### What is expected
Return exactly those lines of the material below that fall between the line holding "tx_spends verify h" and the line holding "replace (Z.to_nat (Z.of_nat", inclusive.

[Material shown — start]

Lemma connect_block_complete cs m b h hash m' undos :
  represents (utxos cs) m -> h = (tip cs).2 + 1 -> U 32 h -> block_ok b -> block_rules b ->
  store_ok (undo_store cs) -> file_number (undo_store cs) < 2 ^ 16 - 1 ->
  block_applies (script_verify_height cs <? h) h m b m' undos -> exists cs', connect_block cs b h hash = Ok cs'.
Proof.
  intros Hr Heq Hh Hb Hrules Hst Hfn (fees & Ha & Hcb). destruct (rules_fine b Hb Hrules) as [Hfine Hne].
  pose proof (txs_apply_fees _ _ _ _ _ _ _ Ha) as Hfees. pose proof (subsidy_range h ltac:(apply Hh)).
  assert (fees <= i64_max) as Hle by (destruct Hcb as (_ & _ & _ & ? & _); lia). unfold connect_block.
  rewrite (proj2 (Z.eqb_eq h _)) by (unfold u32_sat_add; range). cbn [negb]. rewrite (proj2 (zlen_0 _) Hne).
  destruct (connect_txs_complete _ _ _ _ _ _ _ Ha (utxos cs) [] 0 Hr Hfine Hh) as (t' & -> & _); [lia|lia|].
  cbn [mbind res_bind app]. rewrite Z.add_0_l, (proj2 (check_coinbase_Ok b h fees Hne ltac:(apply Hh) Hfees) Hcb). cbn [mbind res_bind].
  rewrite zlen_nil_dec. destruct (decide (undos = [])) as [->|Hun]; [cbn; by eexists|].
  rewrite bool_decide_false by done. cbn [negb].
  destruct (store_undo_ok (undo_store cs) hash (mkBlockUndo undos)) as (loc & us' & ->); [done|done| |cbn; by eexists].
  eapply block_undo_fits; [exact Ha|apply Hr|done..].
Qed.

Lemma connect_block_height cs b h hash cs' : connect_block cs b h hash = Ok cs' -> h = u32_sat_add (tip cs).2 1.
Proof. unfold connect_block. destruct (Z.eqb_spec h (u32_sat_add (tip cs).2 1)) as [E|]; [done|]. done. Qed.

Lemma connect_block_no_panic cs b h hash :
  block_ok b -> block_rules b -> connect_block cs b h hash <> Panic.
Proof.
  intros Hb Hrules. destruct (rules_fine b Hb Hrules) as [Hfine Hne]. unfold connect_block.
  destruct (negb (h =? _)); [done|]. destruct (negb _); [|done].
  assert (forall txs acc, Forall tx_fine txs -> fold_res (connect_tx (script_verify_height cs) h) acc txs <> Panic) as Hnp.
  { induction txs as [|tx txs IH]; intros acc [[Htx Ho] Hf]%Forall_cons || (intros acc _); cbn [fold_res]; [done|].
    pose proof (connect_tx_no_panic (script_verify_height cs) h acc tx Htx Ho). destruct (connect_tx _ h acc tx); [by apply IH|done|done]. }
  specialize (Hnp (transactions b) (utxos cs, [], 0) Hfine). destruct (fold_res _ _ _) as [[[t us] f]| |]; cbn [mbind res_bind]; [|done|done].
  assert (check_coinbase_value b h f <> Panic) as Hc.
  { unfold check_coinbase_value. destruct (head _); [|done]. destruct (try_sum _ _); cbn; [|done].
    destruct (i64_checked_add _ _); cbn; [|done]. by case_match. }
  destruct (check_coinbase_value b h f) as [[]| |]; cbn [mbind res_bind]; [|done|done].
  destruct (negb _); cbn [mbind res_bind]; [|done].
  assert (forall us h u, store_undo_to_file us h u <> Panic) as Hs.
  { intros us0 h0 u0. unfold store_undo_to_file. destruct (_ && _); [|done]. unfold rotate. by destruct (inU 16 _). }
  specialize (Hs (undo_store cs) hash (mkBlockUndo us)). by destruct (store_undo_to_file _ _ _) as [[]| |].
Qed.

(** ** Disconnecting *)

(** putting the spent coins back *)
Lemma restore_inputs_eq (pre coins : list Coin) ins t :
  length coins = length ins ->
  fold_res (restore_input (mkTxUndo (pre ++ coins))) t (imap (fun i x => (length pre + i, x)%nat) ins) =
  Ok (foldl (fun t kv => t_insert t (outpoint_to_key kv.1) (coin_to_bytes kv.2)) t (zip (prev_output <$> ins) coins)).
Proof.
  revert pre coins t. induction ins as [|i ins IH]; intros pre coins t Hlen; destruct coins as [|c coins]; try done.
  cbn [imap fold_res fmap list_fmap zip_with zip foldl fst snd]. rewrite Nat.add_0_r. unfold restore_input at 1. cbn [spent_outputs].
  rewrite lookup_app_r, Nat.sub_diag by lia. cbn [lookup list_lookup ok_or mbind res_bind].
  specialize (IH (pre ++ [c]) coins (t_insert t (outpoint_to_key (prev_output i)) (coin_to_bytes c))).
  rewrite <- app_assoc in IH. cbn [app] in IH. rewrite <- IH by (cbn in Hlen; lia). f_equal. apply imap_ext.
  intros j x _. rewrite length_app. cbn [length compose]. f_equal. lia.
Qed.

Lemma restore_inputs_represents coins tx t m :
  represents t m -> tx_ok tx -> Forall coin_ok coins -> length coins = length (vin tx) ->
  exists t', fold_res (restore_input (mkTxUndo coins)) t (imap pair (vin tx)) = Ok t' /\
    represents t' (credit m (zip (inputs_of tx) coins)).
Proof.
  intros Hr Htx Hc Hlen. eexists. split; [apply (restore_inputs_eq [] coins (vin tx) t Hlen)|].
  apply represents_credit; [done|]. apply Forall_forall. intros [o c] Hin. split; cbn.
  - apply elem_of_zip_l in Hin. unfold inputs_of in Hin. apply list_elem_of_fmap in Hin as (i & -> & Hi). pose proof (inputs_ok tx Htx) as Hok. rewrite Forall_forall in Hok. by apply Hok.
  - apply elem_of_zip_r in Hin. rewrite Forall_forall in Hc. by apply Hc.
Qed.

Lemma coins_ok m l coins : wf m -> Forall2 (fun o c => m !! o = Some c) l coins -> Forall coin_ok coins.
Proof. intros Hm Hf. induction Hf as [|o c l coins Ho Hf IH]; constructor; [|done]. by apply (Hm o c Ho). Qed.

(** one transaction is taken back, on whatever ledger *)
Lemma disconnect_spend verify h m tx coins fee un k t' m1 :
  tx_spends verify h m tx coins fee -> wf m -> tx_ok tx -> is_coinbase tx = false -> tx_undos un !! k = Some (mkTxUndo coins) ->
  represents t' m1 -> exists t, disconnect_tx (Some un) t' (S k, tx) = Ok t /\ represents t (unapply m1 tx coins).
Proof.
  intros Hsp Hm Htx Hcb Hun Hr. unfold disconnect_tx. rewrite Hcb. cbn [negb].
  unfold usize_sub. rewrite (proj2 (Z.ltb_ge _ _)) by lia. cbn [mbind res_bind].
  replace (Z.to_nat (Z.of_nat (S k) - 1)) with k by lia. rewrite Hun. cbn [ok_or mbind res_bind].
  destruct (restore_inputs_represents coins tx (remove_outputs t' tx) _ (remove_outputs_represents t' _ tx Hr Htx) Htx) as (t & -> & Ht).
  - eapply coins_ok; [exact Hm|apply Hsp].
  - eapply length_coins, Hsp.
  - by exists t.
Qed.

(** the ledger [m0] is [m] but for the outputs of the transactions [txs] *)
Definition restored m0 m (txs : list Transaction) : Prop :=
  (forall o, op_txid o ∉ txid <$> txs -> m0 !! o = m !! o) /\ (new_txids m txs -> m0 = m).

(** the transactions after the coinbase, last first, on a ledger that differs from the one they
    led to at most in outputs that they themselves created *)
Lemma disconnect_rest verify h m txs m' undos fees :
  txs_apply verify h m txs m' undos fees -> wf m -> Forall tx_ok txs -> Forall (fun tx => is_coinbase tx = false) txs -> U 32 h ->
  forall un k t', (forall j, tx_undos un !! (k + j)%nat = undos !! j) -> represents t' m' ->
  exists t m0, fold_res (disconnect_tx (Some un)) t' (reverse (imap (fun i tx => (S k + i, tx)%nat) txs)) = Ok t /\ represents t m0 /\ restored m0 m txs.
Proof.
  induction 1 as [m|m tx txs m' undos fees Hcb Ha IH|m tx txs m' undos coins fee fees Hcb Hsp Ha IH]; intros Hm Htxs Hncb Hh un k t' Hun Hr.
  - by exists t', m.
  - apply Forall_cons in Hncb as [? _]. congruence.
  - apply Forall_cons in Htxs as [Htx Htxs]. apply Forall_cons in Hncb as [_ Hncb]. cbn [imap].
    rewrite reverse_cons, fold_res_app, Nat.add_0_r.
    destruct (IH ltac:(apply wf_credit; [by apply wf_debit|by apply created_ok]) Htxs Hncb Hh un (S k) t') as (t1 & m1 & Hf & Hr1 & Hout & Hnew); [|done|].
    { intros j. transitivity ((mkTxUndo coins :: undos) !! S j); [|done]. rewrite <- Hun. f_equal. lia. }
    assert (imap (compose (fun i tx => (S k + i, tx)%nat) S) txs = imap (fun i tx => (S (S k) + i, tx)%nat) txs) as -> by (apply imap_ext; intros; cbn; f_equal; lia).
    rewrite Hf. cbn [mbind res_bind fold_res].
    destruct (disconnect_spend verify h m tx coins fee un k t1 m1) as (t & -> & Ht); [done|done|done|done|specialize (Hun 0%nat); by rewrite Nat.add_0_r in Hun|done|].
    exists t, (unapply m1 tx coins). split; [done|]. split; [done|]. split.
    + intros o Ho. cbn [fmap list_fmap] in Ho. apply not_elem_of_cons in Ho as [Ho1 Ho2]. eapply unapply_outside; [apply Hsp|apply Hsp|done|by apply Hout].
    + intros Hn. rewrite Hnew by (by apply new_txids_tail). apply unapply_spend; [apply Hsp|apply Hsp|]. intros o Ho _. by apply (new_txids_outputs m tx txs).
Qed.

[Material shown — finish]

### Solution for this exercise
  tx_spends verify h m tx coins fee -> wf m -> tx_ok tx -> is_coinbase tx = false -> tx_undos un !! k = Some (mkTxUndo coins) ->
  represents t' m1 -> exists t, disconnect_tx (Some un) t' (S k, tx) = Ok t /\ represents t (unapply m1 tx coins).
Proof.
  intros Hsp Hm Htx Hcb Hun Hr. unfold disconnect_tx. rewrite Hcb. cbn [negb].
  unfold usize_sub. rewrite (proj2 (Z.ltb_ge _ _)) by lia. cbn [mbind res_bind].
  replace (Z.to_nat (Z.of_nat (S k) - 1)) with k by lia. rewrite Hun. cbn [ok_or mbind res_bind].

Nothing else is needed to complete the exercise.